# TASK DETAILS
The material below holds a span beginning at the line with "mret (r.1 ++ rest)" and ending at the line with "string → list". Quote that span exactly, both ends included, and only that span.

_____

Section client.
Context {D CellInfo S P DT U : Type} `{!MqttClient D CellInfo, !NetworkStatus S, !DeviceMetaDataProvider P DT}.
Context `{!ToJson Client.Online, !ToJson Client.FWStatus, !ToJson (DeviceInfo DT), !ToJson S}.
Context `{!FromJson CommandPayload, !FromJson TimePayload, !FromJson FWAnnounce, !FromJson Client.ServerStatus}.
Context {b64 : Base64}.
Context `{!Postcard TopicFromDevice, !UploadAlloc U}.
Context (timestamp_or_default_us : D → Z) (provider : P) (timestamp_ms : Z).
Abbreviation CL := (Client D).
Implicit Types c : CL.

(** ** Downloads *)

(** The signals of [n] calls of [handle_read]. *)
Fixpoint reads (n : nat) : M CL Empty_set (list ClientSignal) :=
  match n with
  | O => mret []
  | Datatypes.S n =>
      r ← handle_read timestamp_or_default_us;
      rest ← reads n;
      mret (r.1 ++ rest)
  end.

Lemma write_pieces_total l out : (write_pieces l out).1 ≠ Panic.
Proof.
  revert out. induction l as [|x l IH]; intros out; cbn [write_pieces]; [done|].
  unfold mbind, M_bind, push_str. destruct (str_len out + str_len x <=? MAX_TOPIC_LEN); [apply IH|done].
Qed.

Lemma build_topic_total p u t : build_topic_string p u t ≠ Panic.
Proof.
  unfold build_topic_string, validate_prefix, validate_uid, map_err, mbind, M_bind.
  destruct (str_len p <=? MAX_TOPIC_PREFIX_LEN); [|done]. cbn [mret M_ret].
  destruct (str_len u <=? MAX_UID_LEN); [|done]. cbn [mret M_ret].
  pose proof (write_pieces_total [p; "/"%string; u; "/"%string; t] "") as Ht.
  by destruct (write_pieces _ _) as [[]].
Qed.

Lemma topic_name_pub_run t c : ∃ r, topic_name_pub t c = (r, c) ∧ r ≠ Panic.
Proof.
  unfold topic_name_pub, mbind, M_bind, gets, topic_name. pose proof (build_topic_total "f" (uid c) (from_topic_name t)) as Ht.
  unfold from_to_topic_string, from_to_topic_string_with_prefix.
  destruct (build_topic_string _ _ _); [by eexists|by eexists|done].
Qed.

Section download.
Context {server_file : string → list Z} `{!DownloadLaws D CellInfo server_file} {b64_laws : Base64Laws}.

Lemma publish_on_run t payload c : ∃ r c', publish_on t payload c = (r, c') ∧ r ≠ Panic ∧ cl_state c' = cl_state c.
Proof.
  unfold publish_on. destruct payload as [s|]; [|by eexists _, _].
  destruct (topic_name_pub_run t c) as ([topic|e|] & Hx & Hp); [| |done].
  - rewrite (bind_run _ _ _ _ _ Hx). unfold on_driver, zoom.
    destruct (publish_law topic s (driver c)) as (r & d' & Hr & Hn). rewrite Hr. by eexists _, _.
  - unfold mbind, M_bind. rewrite Hx. by eexists _, _.
Qed.

(** The best-effort status message. *)
Lemma attempt_publish_run {E} t payload c : ∃ r c',
  attempt (E' := E) (publish_on t payload) c = (Ok r, c') ∧ cl_state c' = cl_state c.
Proof.
  destruct (publish_on_run t payload c) as (r & c' & Hx & Hp & Hs).
  destruct r as [[]|e|]; [exists (inl tt)|exists (inr e)|done]; exists c'; split; try done;
    [by apply attempt_ok_run|by apply attempt_err_run].
Qed.

(** What the application gets for a piece of the image. *)
Definition padded (b : list Z) : list Z := b ++ replicate (Z.to_nat (FW_CHUNK_SIZE - len b)) 0.
Definition chunk_signals (s : Z) (l : list Z) : list ClientSignal :=
  zip_with (λ i b, SFirmwareChunk (mkFWChunk i (padded b))) (seqZ s (len (chunks FW_CHUNK_SIZE l))) (chunks FW_CHUNK_SIZE l).

Lemma encode_nil : encode [] = [].
Proof.
  pose proof (encode_length []) as E0. destruct (encode []) as [|x k]; [done|].
  rewrite len_cons in E0. pose proof (len_nonneg k). change ((len (@nil Z) + 2) / 3 * 4) with 0 in E0. lia.
Qed.

Lemma encode_nonempty l : l ≠ [] → encode l ≠ [].
Proof.
  intros Hl E0. pose proof (encode_length l) as El. rewrite E0 in El. change (len (@nil Z)) with 0 in El.
  destruct l as [|x l]; [done|]. rewrite len_cons in El. pose proof (len_nonneg l).
  pose proof (Z.div_le_mono 3 (1 + len l + 2) 3 ltac:(lia) ltac:(lia)) as Hd. change (3 / 3) with 1 in Hd. lia.
Qed.

Lemma decoded_padded (b : list Z) :
  b ++ drop (length b) (replicate (Z.to_nat FW_CHUNK_SIZE) 0) = padded b.
Proof. unfold padded. rewrite drop_replicate. do 2 f_equal. unfold len. lia. Qed.

(** A piece of the text is the encoding of a piece of the image. *)
Lemma encode_split l :
  take (Z.to_nat B64_ENCODED_CHUNK_SIZE) (encode l) = encode (take (Z.to_nat FW_CHUNK_SIZE) l) ∧
  drop (Z.to_nat B64_ENCODED_CHUNK_SIZE) (encode l) = encode (drop (Z.to_nat FW_CHUNK_SIZE) l).
Proof.
  destruct (Z.le_gt_cases (len l) FW_CHUNK_SIZE) as [Hle|Hgt].
  - rewrite (take_ge l), (drop_ge l) by (unfold len, FW_CHUNK_SIZE in *; lia). rewrite encode_nil.
    assert (len (encode l) ≤ B64_ENCODED_CHUNK_SIZE) as Hle'.
    { rewrite encode_length. unfold FW_CHUNK_SIZE in *.
      pose proof (Z.div_le_mono (len l + 2) 302 3 ltac:(lia) ltac:(lia)) as H1. change (302 / 3) with 100 in H1.
      change B64_ENCODED_CHUNK_SIZE with 400. lia. }
    unfold len in Hle'. rewrite take_ge, drop_ge by lia. done.
  - set (b := take (Z.to_nat FW_CHUNK_SIZE) l). set (l' := drop (Z.to_nat FW_CHUNK_SIZE) l).
    assert (len b = FW_CHUNK_SIZE) as Hb.
    { unfold b, len. rewrite length_take. unfold len, FW_CHUNK_SIZE in *. lia. }
    assert (encode l = encode b ++ encode l') as ->.
    { rewrite <-encode_app by (by rewrite Hb). unfold b, l'. by rewrite take_drop. }
    assert (Z.to_nat B64_ENCODED_CHUNK_SIZE = length (encode b)) as ->.
    { pose proof (encode_length b) as Eb. rewrite Hb in Eb. unfold len in Eb. apply Nat2Z.inj. rewrite Eb. done. }
    by rewrite take_app_length, drop_app_length.
Qed.

(** What a read makes of the answer of the driver. *)
Lemma read_data_run l s c b d' :
  cl_state c = FirmwareUpdate → update_seq_num c = s → 0 ≤ s < 65535 → Forall is_u8 b → len b ≤ FW_CHUNK_SIZE →
  mq_read_file_chunk B64_ENCODED_CHUNK_SIZE (driver c) = (Ok (encode b), d') → l = padded b →
  handle_read timestamp_or_default_us c = (Ok ([SFirmwareChunk (mkFWChunk s l)], Continue), set_seq_num (s + 1) (set_driver d' c)).
Proof.
  intros Hst Hseq Hs Hu Hb Hr ->. unfold handle_read.
  rewrite (bind_run _ _ c (Some (FWChunkReceived (mkFWChunk s (padded b)))) (set_seq_num (s + 1) (set_driver d' c))); [done|].
  unfold handle_response. rewrite (bind_run _ _ c FirmwareUpdate c) by (unfold gets; by rewrite Hst).
  unfold handle_update_state. rewrite (bind_run _ _ c (inl (encode b)) (set_driver d' c)) by (by apply attempt_ok_run, zoom_run).
  unfold decode_base64. rewrite decode_encode; [|done|].
  - rewrite (bind_run _ _ _ s (set_driver d' c)) by (unfold gets; cbn; by rewrite Hseq).
    unfold u16_add. rewrite (proj2 (Z.ltb_lt _ _)) by lia. by rewrite decoded_padded.
  - unfold len in *. rewrite length_replicate. unfold FW_CHUNK_SIZE in *. lia.
Qed.

Lemma read_end_run c e d' :
  cl_state c = FirmwareUpdate → mq_read_file_chunk B64_ENCODED_CHUNK_SIZE (driver c) = (Err e, d') →
  ∃ c', handle_read timestamp_or_default_us c =
      (Ok ([match e with EndOfFile => SFirmwareUpdateComplete | _ => SFirmwareUpdateFailed end], Continue), c') ∧
    cl_state c' = Normal.
Proof.
  intros Hst Hr. set (status := match e with EndOfFile => FwComplete | _ => FwFailed end).
  destruct (attempt_publish_run (E := Empty_set) Topics.FWStatus (serialize_topic_payload MAX_MESSAGE_LEN status)
    (set_state Normal (set_driver d' c))) as (r & c' & Hp & Hs').
  exists c'. split; [|done]. unfold handle_read.
  rewrite (bind_run _ _ c (Some (match e with EndOfFile => FWDownloadComplete | _ => FWDownloadFailed end)) c'); [by destruct e|].
  unfold handle_response. rewrite (bind_run _ _ c FirmwareUpdate c) by (unfold gets; by rewrite Hst).
  unfold handle_update_state. rewrite (bind_run _ _ c (inr e) (set_driver d' c)) by (by apply attempt_err_run, zoom_run).
  assert (Hfail : fail_firmware_download (set_driver d' c) = (Ok FWDownloadFailed, c') ∨ e = EndOfFile).
  { destruct e; [| |by right]; left; unfold fail_firmware_download; rewrite (bind_run _ _ _ tt (set_state Normal (set_driver d' c))) by done;
      by rewrite (bind_run _ _ _ _ _ Hp). }
  destruct e; [destruct Hfail as [Hf|]; [by rewrite (bind_run _ _ _ _ _ Hf)|done]..|].
  rewrite (bind_run _ _ _ tt (set_state Normal (set_driver d' c))) by done. by rewrite (bind_run _ _ _ _ _ Hp).
Qed.

(** All chunks and the end, or some of them and the failure. *)
Lemma reads_run l s c :
  cl_state c = FirmwareUpdate → update_seq_num c = s → 0 ≤ s → s + len (chunks FW_CHUNK_SIZE l) ≤ 65535 → Forall is_u8 l →
  file_left (driver c) = encode l →
  ∃ k last c', reads (Datatypes.S k) c = (Ok (take k (chunk_signals s l) ++ [last]), c') ∧ cl_state c' = Normal ∧
    ((last = SFirmwareUpdateComplete ∧ k = length (chunks FW_CHUNK_SIZE l)) ∨
     (last = SFirmwareUpdateFailed ∧ (k ≤ length (chunks FW_CHUNK_SIZE l))%nat ∧ ¬ works (driver c))).
Proof.
  remember (length l) as n eqn:Hn. revert l s c Hn. induction n as [n IH] using lt_wf_ind.
  intros l s c -> Hst Hseq Hs Hlen Hu Hf.
  destruct (read_law B64_ENCODED_CHUNK_SIZE (driver c) ltac:(done)) as (r & d' & Hr & Hread). destruct r as [data|e|]; [| |done].
  - destruct Hread as (Hne & -> & Hl' & Hw). destruct (encode_split l) as [Ht Hd]. rewrite Hf in Hne, Hl', Hr. rewrite Hd in Hl'. rewrite Ht in Hr.
    assert (Hnl : l ≠ []) by (intros ->; by rewrite encode_nil in Hne).
    set (b := take (Z.to_nat FW_CHUNK_SIZE) l) in *. set (l' := drop (Z.to_nat FW_CHUNK_SIZE) l) in *.
    pose proof (chunks_step FW_CHUNK_SIZE l ltac:(done) Hnl) as Hstep. fold b l' in Hstep.
    rewrite Hstep, len_cons in Hlen. pose proof (len_nonneg (chunks FW_CHUNK_SIZE l')).
    assert (Hb : len b ≤ FW_CHUNK_SIZE) by (unfold b, len; rewrite length_take; unfold FW_CHUNK_SIZE; lia).
    pose proof (read_data_run (padded b) s c b d' Hst Hseq ltac:(lia) ltac:(by apply Forall_take) Hb Hr eq_refl) as H1.
    assert (length l' < length l)%nat as Hdec by (unfold l'; rewrite length_drop; destruct l; [done|]; cbn [length]; unfold FW_CHUNK_SIZE; lia).
    destruct (IH _ Hdec l' (s + 1) (set_seq_num (s + 1) (set_driver d' c)) eq_refl Hst eq_refl ltac:(lia) ltac:(lia) ltac:(by apply Forall_drop) Hl')
      as (k & last & c' & H5 & H6 & H7).
    exists (Datatypes.S k), last, c'. split; [|split; [done|]].
    + cbn [reads] in H5 |- *. rewrite (bind_run _ _ _ _ _ H1), (bind_run _ _ _ _ _ H5). cbn [fst].
      unfold chunk_signals. rewrite Hstep, len_cons, (seqZ_cons s) by lia. cbn [zip_with take app].
      replace (Z.pred (1 + len (chunks FW_CHUNK_SIZE l'))) with (len (chunks FW_CHUNK_SIZE l')) by lia. by rewrite <-Z.add_1_r.
    + rewrite Hstep. cbn [length]. destruct H7 as [[-> ->]|(-> & Hk & Hnw)]; [by left|]. right. split; [done|]. split; [lia|].
      intros Hwd. by apply Hnw, Hw.
  - destruct (read_end_run c e d' Hst Hr) as (c' & H1 & H2). eexists 0%nat, _, c'. split; [|split; [done|]].
    { cbn [reads]. by rewrite (bind_run _ _ _ _ _ H1). }
    destruct e; [right|right|left]; [by split_and!; [|lia|]..|].
    split; [done|]. destruct (decide (l = [])) as [->|Hnl]; [by rewrite chunks_nil|]. rewrite Hf in Hread. by destruct (encode_nonempty l Hnl).
Qed.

_____

# OUTPUT OF THE TASK
      mret (r.1 ++ rest)
  end.

Lemma write_pieces_total l out : (write_pieces l out).1 ≠ Panic.
Proof.
  revert out. induction l as [|x l IH]; intros out; cbn [write_pieces]; [done|].
  unfold mbind, M_bind, push_str. destruct (str_len out + str_len x <=? MAX_TOPIC_LEN); [apply IH|done].
Qed.

Lemma build_topic_total p u t : build_topic_string p u t ≠ Panic.
Proof.
  unfold build_topic_string, validate_prefix, validate_uid, map_err, mbind, M_bind.
  destruct (str_len p <=? MAX_TOPIC_PREFIX_LEN); [|done]. cbn [mret M_ret].
  destruct (str_len u <=? MAX_UID_LEN); [|done]. cbn [mret M_ret].
  pose proof (write_pieces_total [p; "/"%string; u; "/"%string; t] "") as Ht.
  by destruct (write_pieces _ _) as [[]].
Qed.

Lemma topic_name_pub_run t c : ∃ r, topic_name_pub t c = (r, c) ∧ r ≠ Panic.
Proof.
  unfold topic_name_pub, mbind, M_bind, gets, topic_name. pose proof (build_topic_total "f" (uid c) (from_topic_name t)) as Ht.
  unfold from_to_topic_string, from_to_topic_string_with_prefix.
  destruct (build_topic_string _ _ _); [by eexists|by eexists|done].
Qed.

Section download.
Context {server_file : string → list Z} `{!DownloadLaws D CellInfo server_file} {b64_laws : Base64Laws}.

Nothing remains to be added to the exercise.